Obcięte getry u najlepszych piłkarzy świata, a w zamian skarpety o charakterystycznym wzorze. Antypoślizgowe skarpety piłkarskie Trusox, których głównym zadaniem jest ograniczenie do minimum ruchów stopy w obuwiu, od dawna robią furorę w profesjonalnym futbolu. Czy zasłużyły na takie pochwały? Sprawdziliśmy to podczas testu.
Odkąd na nogach profesjonalnych piłkarzy, takich jak choćby Luis Suarez, Mesut Oezil czy Alexis Sanchez, zauważyłem obcięte getry, a pod nimi skarpety o charakterystycznym wzorze, zastanawiałem się, w czym tradycyjne getry ustępują skarpetom Trusox. Na szczęście mogłem to sprawdzić na własnej skórze, a właściwie na stopie - otrzymałem bowiem do testów antypoślizgowe skarpety piłkarskie Trusox w wersji cushion, których głównym zadaniem jest ograniczenie do minimum ruchów stopy w obuwiu. Jej stabilizacja w bucie piłkarskim jest przecież jednym z najważniejszych czynników gwarantujących poczucie komfortu i pewności siebie na boisku.
SPOSÓB WYKONANIA SKARPET
Już po pierwszym kontakcie poczułem, że mam w rękach produkt wysokiej jakości. Materiał, z którego uszyto skarpety, jest miękki i przyjemny w dotyku. Ich najważniejsza część, czyli podeszwa, robi jeszcze większe wrażenie. Zarówno wewnętrzna, jak i zewnętrzna część skarpet pokryta jest wyraźnie szorstkimi, gumowymi strefami. To właśnie one powodują różnicę pomiędzy produktami Trusox a tradycyjnymi getrami. Wewnętrzne strefy gumek nie pozwalały mi przesunąć stopy wewnątrz skarpety - byłem bardzo ciekaw, jak to rozwiązanie sprawdzi się na boisku, gdy założę buty.
PIERWSZA CZĘŚĆ TESTU: Trusox w korkach Nike Magista Opus
W pierwszej części testu miałem na nogach korki Nike Magista Opus. Po zaciśnięciu ich na Trusoksach zrozumiałem, dlaczego tak wielu zawodników preferuje grę w tych skarpetach. Różnica przy zmianach kierunku biegu lub przyspieszeniach jest bardzo duża i natychmiast wyczuwalna. Dzięki temu, że dyskomfort związany z ruchami butów na moich stopach został niemalże wyeliminowany, czułem się bardzo pewnie.
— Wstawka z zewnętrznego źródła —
(* ===== verification/EscrowDispute.v ===== *)
(** * The fund action of a dispute

    What [executeFundAction] and the finalizers of [EscrowCallers] do with the money
    of a disputed allocation: how it is split, that it moves at most once, and what a
    leg that is refused undoes. *)

From Stdlib Require Import String SpecFloat.
From S2P Require Import Prelude Float64 JsMap JsString TaskTypes TaskQueue LedgerTypes Driver SqlStore SqlRefines.
From S2P Require Import Escrow EscrowLaws EscrowCallers EscrowRuns EscrowDemo.
Local Open Scope Z_scope.
Local Open Scope motebit_scope.

(** ** The position and the split *)

Definition position (a : string) (d : relay_db) : AllocationLedgerPosition := {|
  pos_taskId := al_task_id <$> find_allocation a d;
  pos_delegator := hold_payer a d;
  pos_worker := al_motebit_id <$> find_allocation a d;
  pos_escrowRemaining := Z.max 0 (heldSql a d);
  pos_paid := paid_accounts a d;
  pos_priorDisputeRows := length (List.filter (fun t => bool_decide (allocation_id t = Some a) &&
    (bool_decide (allocation_kind t = Some "dispute_clawback"%string) ||
     bool_decide (allocation_kind t = Some "dispute_worker"%string) ||
     bool_decide (allocation_kind t = Some "dispute_delegator"%string))) (relay_transactions d));
  pos_settled := existsb (fun s => bool_decide (st_allocation_id s = a) && relay_mode s) (settlement_rows d);
  pos_reviewReason := find_allocation a d ≫= review_reason |}.

Lemma position_runs a (d : relay_db) : run (allocationLedgerPosition a) d = (Ok (position a d), d).
Proof. done. Qed.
Krój skarpet i przyjemny materiał, z którego je wykonano, to nie tylko miły, ale przede wszystkim funkcjonalny dodatek zwiększający wygodę. W żadnym miejscu nie jest zbyt dużo materiału, w żadnym miejscu skarpety się nie zaginają. Odpowiednie dopasowanie rozmiaru skarpet i dobranie właściwej grubości to cała filozofia, która pozwala skupić się wyłącznie na grze.
DRUGA CZĘŚĆ TESTU: Trusox w butach piłkarskich Nike MagistaX Proximo
Jeszcze większe wrażenie skarpety zrobiły na mnie w drugiej części testu, kiedy włożyłem je pod buty Nike MagistaX Proximo, które wykonane są z miękkiego materiału Flyknit i Nikeskin i miewają problemy ze stabilizacją. Podczas meczu na sztucznej murawie problem całkowicie zniknął - ani razu nie czułem dyskomfortu, który towarzyszył grze w MagistaX do tej pory. Gumowe, szorstkie strefy świetnie spełniły swoje zadanie. Moje nogi i buty zdawały się tworzyć jedność.
Kwestią, na którą również zwróciłem uwagę, było zachowanie walorów użytkowych testowanych skarpet podczas intensywnej gry, czyli kiedy moje stopy się spociły. Gumki po wewnętrznej stronie sprawiały wrażenie przyklejonych do podeszwy - nie było zatem różnicy, czy w skarpetach zaczynam mecz, czy go kończę. W każdym przypadku spisywały się znakomicie. Nawet kiedy Trusoksy były wilgotne, nie mogłem im nic zarzucić - ani przez chwilę potu w skarpetach nie było zbyt dużo. Materiał bardzo dobrze odprowadza go ze skóry.
KONSERWACJA SKARPET TRUSOX
Po praniu ręcznym i mechanicznym (można je prać w temperaturze nie wyższej niż 30 stopni Celsjusza) skarpety nie straciły swojej miękkości i elastyczności. Śmiem twierdzić, że przy minimalnym wysiłku o ich stan, mogą rozegrać z nami cały sezon.